Témoignage d’ une enseignante en collège : retour sur la Grève du 10 novembre

Des enseignants grévistes en Lorraine le 10 novembre 2020
L’Internationaliste s’est entretenu avec Alexandra*, enseignante en collège dans les Yvelines. Elle revient sur les conditions de cette rentrée déplorable et la grève qui s’en est suivie.
L’Internationaliste : Qu’est-ce qui t’as décidée à te mettre en grève mardi 10 novembre 2020 ?

Alexandra : C’est une réaction immédiate face aux conditions intenables de reprise imposant aux enseignants, aux assistants comme aux élèves des mesures inappropriées et absurdes :

– port d’un masque différent toutes les 4 heures, mais sans en fournir aux familles, et avec retardement aux enseignants, en espérant qu’ils ne soient pas toxiques cette fois-ci ;

– espacement des élèves d’un mètre « lorsque cela est possible », en sachant pertinemment qu’en classe entière, ça ne l’est pas, au vu des effectifs toujours surchargés, et donc faire le choix de laisser les élèves coude-à-coude ;

– demande aux parents de prendre la température de leurs enfants chaque matin mais empêcher le collège de le faire à l’entrée, au cas où un cas serait découvert et mettrait à mal l’entreprise économique capitaliste à sauver.

Le minimum aurait été de reporter la reprise scolaire d’une semaine afin de garantir, dès le retour des élèves, les conditions sanitaires renforcées, au lieu de ne les appliquer qu’à retardement, une semaine après avoir bien laissé circuler le virus dans l’établissement. N’oublions pas que certains élèves se retrouvent orphelins suite aux dégâts du covid sur leurs parents.

L’Internationaliste : Jean Castex a osé affirmer que les enseignants étaient particulièrement « choyés » par le gouvernement…

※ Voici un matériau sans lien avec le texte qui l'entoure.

Lemma mtx_kinds_differ_sym : mtx_recursive <> mtx_plain.
Proof. intros E. apply mtx_kinds_differ. auto. Qed.

Lemma eqb_other (type : Z) :
  type <> mtx_plain -> type <> mtx_recursive ->
  (type =? mtx_plain) = false /\ (type =? mtx_recursive) = false.
Proof. intros; split; apply Z.eqb_neq; assumption. Qed.

Lemma calls_app tr1 tr2 : calls (tr1 ++ tr2) = calls tr1 ++ calls tr2.
Proof. unfold calls. apply filter_app. Qed.

Lemma app_one_neq {A} (l : list A) (x : A) : l ++ [x] <> l.
Proof.
  intros E. apply (f_equal length) in E. rewrite length_app in E.
  simpl in E. lia.
Qed.

(** *** Condition variables *)

(** What [__cnd_timedwait] does on a condition variable and an initialised
    plain mutex: one call of the kernel wait, whose result alone decides
    between [thrd_success] and [thrd_error]. *)
Lemma __cnd_timedwait_plain w c m timeout :
  ints w (Fld f_type m) = mtx_plain ->
  run K (__cnd_timedwait (Some c) (Some m) timeout) w =
    (Returned
       (if R_SUCCEEDED
             (K _ (trace w ++ [mkcall (Load (Fld f_type m))])
                (condvarWaitTimeout c (Fld f_mutex m) timeout))
        then thrd_success else thrd_error),
     log (condvarWaitTimeout c (Fld f_mutex m) timeout)
       (log (Load (Fld f_type m)) w)).
Proof.
  intros Ety. unfold __cnd_timedwait. simpl. rewrite Ety, Z.eqb_refl.
  reflexivity.
Qed.

Lemma __cnd_timedwait_not_plain w c m timeout :
  ints w (Fld f_type m) <> mtx_plain ->
  run K (__cnd_timedwait (Some c) (Some m) timeout) w =
    (Returned thrd_error, log (Load (Fld f_type m)) w).
Proof.
  intros Ety. unfold __cnd_timedwait. simpl.
  apply Z.eqb_neq in Ety. rewrite Ety. reflexivity.
Qed.

(** The arguments [__cnd_timedwait] rejects before it reaches the kernel. *)
Definition invalid_wait_args (w : world) (cond mtx : ptr) : Prop :=
  cond = None \/ mtx = None \/
  exists m, mtx = Some m /\ ints w (Fld f_type m) <> mtx_plain.

(** The call returned [thrd_error] and made no call out of the file. *)
Definition rejected {R} (w : world) (r : outcome R * world) (v : R) : Prop :=
  fst r = Returned v /\ calls (performed w (snd r)) = [].

Lemma u64_timespec (sec nsec : Z) :
  u64 (u64 (u64 sec * 1000000000) + u64 nsec) = u64 (sec * 1000000000 + nsec).
Proof.
  unfold u64.
  rewrite <- Z.add_mod by lia.
  rewrite (Z.add_mod (sec `mod` 2 ^ 64 * 1000000000)) by lia.
  rewrite Z.mul_mod_idemp_l by lia.
  rewrite <- Z.add_mod by lia. reflexivity.
Qed.

Lemma impl_timespec2nsec_run {R} w ts (k : Z -> prog R) :
  run K (bind (impl_timespec2nsec ts) k) w =
  run K (k (u64 (ints w (Fld f_tv_sec ts) * 1000000000 + ints w (Fld f_tv_nsec ts))))
    (log (Load (Fld f_tv_nsec ts)) (log (Load (Fld f_tv_sec ts)) w)).
Proof.
  simpl. now rewrite u64_timespec.
Qed.

Lemma effect_trace {X} (e : event X) w :
  trace (effect e w) = trace w ++ [mkcall e].
Proof. destruct e; reflexivity. Qed.

(** A run only adds events. *)
Lemma run_trace {R} (p : prog R) w :
  exists evs, trace (snd (run K p w)) = trace w ++ evs.
Proof.
  revert w. induction p as [r | X e k IH |]; intros w; simpl.
  - exists []. now rewrite app_nil_r.
  - destruct (returns e).
    + destruct (IH (answer K e w) (effect e w)) as [evs Hevs].
      exists (mkcall e :: evs). rewrite Hevs, effect_trace.
      now rewrite <- app_assoc.
    + exists [mkcall e]. apply effect_trace.
  - exists []. now rewrite app_nil_r.
Qed.

Lemma __cnd_timedwait_rejects w cond mtx timeout :
  rejected w (run K (__cnd_timedwait cond mtx timeout) w) thrd_error <->
  invalid_wait_args w cond mtx.
Proof.
  split.
  - intros [_ Hcalls]. destruct cond as [c|]; [|now left].
    destruct mtx as [m|]; [|now right; left].
    right; right. exists m. split; [reflexivity|]. intros Ety.
    rewrite __cnd_timedwait_plain in Hcalls by assumption. simpl in Hcalls.
    rewrite (performed_app w _
      [mkcall (Load (Fld f_type m));
       mkcall (condvarWaitTimeout c (Fld f_mutex m) timeout)]) in Hcalls.
    + discriminate Hcalls.
    + simpl. now rewrite <- app_assoc.
  - intros [-> | [-> | (m & -> & Hty)]].
    + split; [reflexivity | simpl; now rewrite performed_refl].
    + destruct cond; (split; [reflexivity | simpl; now rewrite performed_refl]).
    + destruct cond as [c|].
      * rewrite __cnd_timedwait_not_plain by assumption. split; [reflexivity|].
        simpl. now rewrite (performed_app w _ [mkcall (Load (Fld f_type m))]).
      * split; [reflexivity | simpl; now rewrite performed_refl].
Qed.

(** Reading the deadline first changes neither the result nor the calls. *)
Lemma cnd_timedwait_rejects w cond mtx ts :
  rejected w (run K (cnd_timedwait cond mtx (Some ts)) w) thrd_error <->
  invalid_wait_args w cond mtx.
Proof.
  unfold cnd_timedwait. rewrite impl_timespec2nsec_run.
  set (timeout := u64 _).
  set (w2 := log (Load (Fld f_tv_nsec ts)) (log (Load (Fld f_tv_sec ts)) w)).
  rewrite <- (__cnd_timedwait_rejects w2 cond mtx timeout
                : _ <-> invalid_wait_args w cond mtx).
  destruct (run_trace (__cnd_timedwait cond mtx timeout) w2) as [evs Hevs].
  unfold rejected.
  rewrite (performed_app w2 _ evs Hevs).
  rewrite (performed_app w _
    ([mkcall (Load (Fld f_tv_sec ts)); mkcall (Load (Fld f_tv_nsec ts))] ++ evs)).
  - rewrite calls_app. reflexivity.
  - rewrite Hevs. unfold w2. simpl. now rewrite <- !app_assoc.
Qed.

(** C3: the timed wait returns [thrd_error] without calling the kernel wait
    (or anything else outside the file) exactly when the condition variable
    is null, the mutex is null, or the mutex's kind is not plain; a wait with
    a recursive mutex is always rejected this way.  This holds of
    [__cnd_timedwait] and of [cnd_timedwait] given a deadline. *)
Theorem timedwait_rejects_exactly_invalid_args w cond mtx timeout ts :
  (rejected w (run K (__cnd_timedwait cond mtx timeout) w) thrd_error <->
   invalid_wait_args w cond mtx) /\
  (rejected w (run K (cnd_timedwait cond mtx (Some ts)) w) thrd_error <->
   invalid_wait_args w cond mtx) /\
  (forall m, mtx = Some m -> ints w (Fld f_type m) = mtx_recursive ->
     rejected w (run K (__cnd_timedwait cond mtx timeout) w) thrd_error /\
     rejected w (run K (cnd_timedwait cond mtx (Some ts)) w) thrd_error).
Proof.
  split; [apply __cnd_timedwait_rejects|].
  split; [apply cnd_timedwait_rejects|].
  intros m -> Ety.
  assert (Hbad : invalid_wait_args w cond (Some m)).
  { right; right. exists m. split; [reflexivity|].
    rewrite Ety. apply mtx_kinds_differ_sym. }
  split; [now apply __cnd_timedwait_rejects | now apply cnd_timedwait_rejects].
Qed.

Alexandra : La bonne blague ! Les réunions d’échange et de concertation prévues le jour de la rentrée par le ministre ont été annulées ! Selon le ministère, ni la covid, ni la mort de Samuel Paty ne doivent entraver la soif d’instruction de nos jeunes. Instruction susceptible de mener à la mort lorsqu’elle cherche l’éveil des consciences.

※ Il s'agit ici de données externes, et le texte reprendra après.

(** Modelled from the spec: applyJointLimitPotential, tau_jlim from the
    repulsive potential, then tau += tau_jlim. *)
Definition applyJointLimitPotential_m (st : Members) : Members :=
  let g := mb_gains st in
  let st1 := set_tau_jlim (jlim_vec (jlim_band g) (kp_jlim g) (q (mb_robot st))
                             (q_min g) (q_max g) (q_sat g)) st in
  set_tau (vadd (tau (mb_robot st1)) (mb_tau_jlim st1)) st1.

(** Modelled from the spec: applyTorqueLimits, tau clamped per joint. *)
Definition applyTorqueLimits_m (st : Members) : Members :=
  set_tau (vzip clamp (tau_limit (mb_gains st)) (tau (mb_robot st))) st.

(** One control cycle's torque computation on the object's members. *)
Definition control_cycle_m (st : Members) : Members :=
  applyTorqueLimits_m (applyJointLimitPotential_m (applyJointFriction_m
    (applyGravityCompensation_m (base_torque_m st)))).

End MemberControl.

(** Two member states agree on the inputs of the torque computation:
    robot state apart from the commanded torque, setpoint, gains, mode. *)
Definition same_inputs (a b : Members) : Prop :=
  let ra := mb_robot a in let rb := mb_robot b in
  q ra = q rb /\ dq ra = dq rb /\ x_c ra = x_c rb /\ v ra = v rb /\
  R_c ra = R_c rb /\ omega ra = omega rb /\ J ra = J rb /\ g_q ra = g_q rb /\
  mb_sp a = mb_sp b /\ mb_gains a = mb_gains b /\ mb_mode a = mb_mode b.

Definition Rleb (a b : R) : bool := if Rle_dec a b then true else false.
Definition Rltb (a b : R) : bool := if Rlt_dec a b then true else false.

(* ------------------------------------------------------------------ *)
(** ** Projectile estimator (ProjectileManager, projectile.hpp) *)

(** Gravity, the fixed acceleration of the ballistic model. *)
Definition gravity : vec := [0; 0; -9.8].

Record Estimate := mkEstimate {
  t0 : R; p0 : vec; v0 : vec; a0 : vec
}.

(** A tracked projectile: identifier, measurement history in arrival
    order (timestamp, measured position), time of the last measurement. *)
Record Projectile := mkProjectile {
  pid : Z;
  history : list (R * vec);
  last_time : R
}.

(** p(t) = p0 + v0 (t - t0) + 1/2 a0 (t - t0)^2 *)
Definition predict (e : Estimate) (t : R) : vec :=
  let d := t - t0 e in
  vadd (vadd (p0 e) (vscale d (v0 e))) (vscale (/ 2 * d * d) (a0 e)).

Definition pos_z (e : Estimate) (t : R) : R := nth 2 (predict e t) 0.
Definition vel_z (e : Estimate) (t : R) : R :=
  nth 2 (v0 e) 0 + nth 2 (a0 e) 0 * (t - t0 e).

Definition sumR (l : list R) : R := fold_right Rplus 0 l.

(** Least-squares line y = p + v tau through the points (tau_i, y_i),
    given the common denominator n S_tt - S_t^2. *)
Definition ls_axis (n den : R) (taus ys : list R) : R * R :=
  let St := sumR taus in
  let Sy := sumR ys in
  let Sty := sumR (vcwise taus ys) in
  let vel := (n * Sty - St * Sy) / den in
  ((Sy - vel * St) / n, vel).

(** Modelled from the spec: the least-squares refit of p0, v0 (t0 the
    first sample's timestamp, a0 fixed to gravity) over the accumulated
    history. Fewer than two samples, or samples that all share one
    timestamp, give no estimate. *)
Definition fit (h : list (R * vec)) : option Estimate :=
  match h with
  | [] => None
  | (ts, _) :: _ =>
      if (length h <? 2)%nat then None else
      let taus := map (fun m => fst m - ts) h in
      let n := INR (length h) in
      let den := n * sumR (vcwise taus taus) - sumR taus * sumR taus in
      if Req_EM_T den 0 then None else
      let axis k :=
        ls_axis n den taus
          (map (fun m => nth k (snd m) 0
                         - / 2 * nth k gravity 0 * (fst m - ts) * (fst m - ts)) h) in
      Some (mkEstimate ts
              [fst (axis 0%nat); fst (axis 1%nat); fst (axis 2%nat)]
              [snd (axis 0%nat); snd (axis 1%nat); snd (axis 2%nat)]
              gravity)
  end.

Section Estimator.

Variable timeout : R.

(** Modelled from the spec: expiry. The predicted trajectory has crossed
    the ground plane (z <= 0 now), or no measurement within [timeout]. *)
Definition expired (now : R) (p : Projectile) : bool :=
  match fit (history p) with
  | Some e => Rleb (pos_z e now) 0
  | None => false
  end
  || Rltb timeout (now - last_time p).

En limitant l’hommage à notre collègue à une minute de silence et une lecture improvisée ayant peu de sens pour nos élèves, le gouvernement nous balance une fois de plus son mépris à la figure et contribue à la banalisation de la barbarie. Ce n’est pas une minute que je réclame, c’est au moins une journée entière de fermeture symbolique des établissements scolaires, en plus de l’heure d’éducation civique pour en expliquer les causes aux élèves.

Pour le ministère, dialoguer, éduquer à la laïcité, développer la pensée, celle qui ferait de nos élèves de futurs citoyens capables de recul critique, d’analyse, n’est pas prioritaire : il faut d’abord faire tourner l’enfer, celui qui, à la manière de la Métropolis de Fritz Lang, avale les travailleurs et les broie pour une poignée de dollars.

L’Internationaliste : Quelles sont les revendications portées par les grévistes de ton collège ?

Alexandra : Enseigner en période de covid, oui, avec plaisir, mais en demi-classes, avec des masques pour chaque élève fournis à l’entrée du collège.

D’autre part, peut-on encore enseigner sereinement suite à la décapitation terroriste de Samuel, qui a dû s’excuser d’avoir offensé ses élèves en essayant de préserver leur sensibilité tout en défendant la liberté d’expression ? Était-ce là la meilleur manière de le protéger ? Peut-on encore faire confiance à notre hiérarchie ?

Voilà un aperçu des nombreuses raisons, non exhaustives, qui m’ont poussée à faire grève et à entraîner mes collègues, principalement des jeunes non-syndiqués, eux aussi révoltés par cette situation morbide.

Je souhaites, de plus, soutenir la démarche de tous ceux qui ont exercé leur droit de retrait ou de grève tout au long de la semaine de la rentrée, et grâce à la mobilisation desquels les lycées ont pu obtenir des demi-groupes et l’annulation des E3C.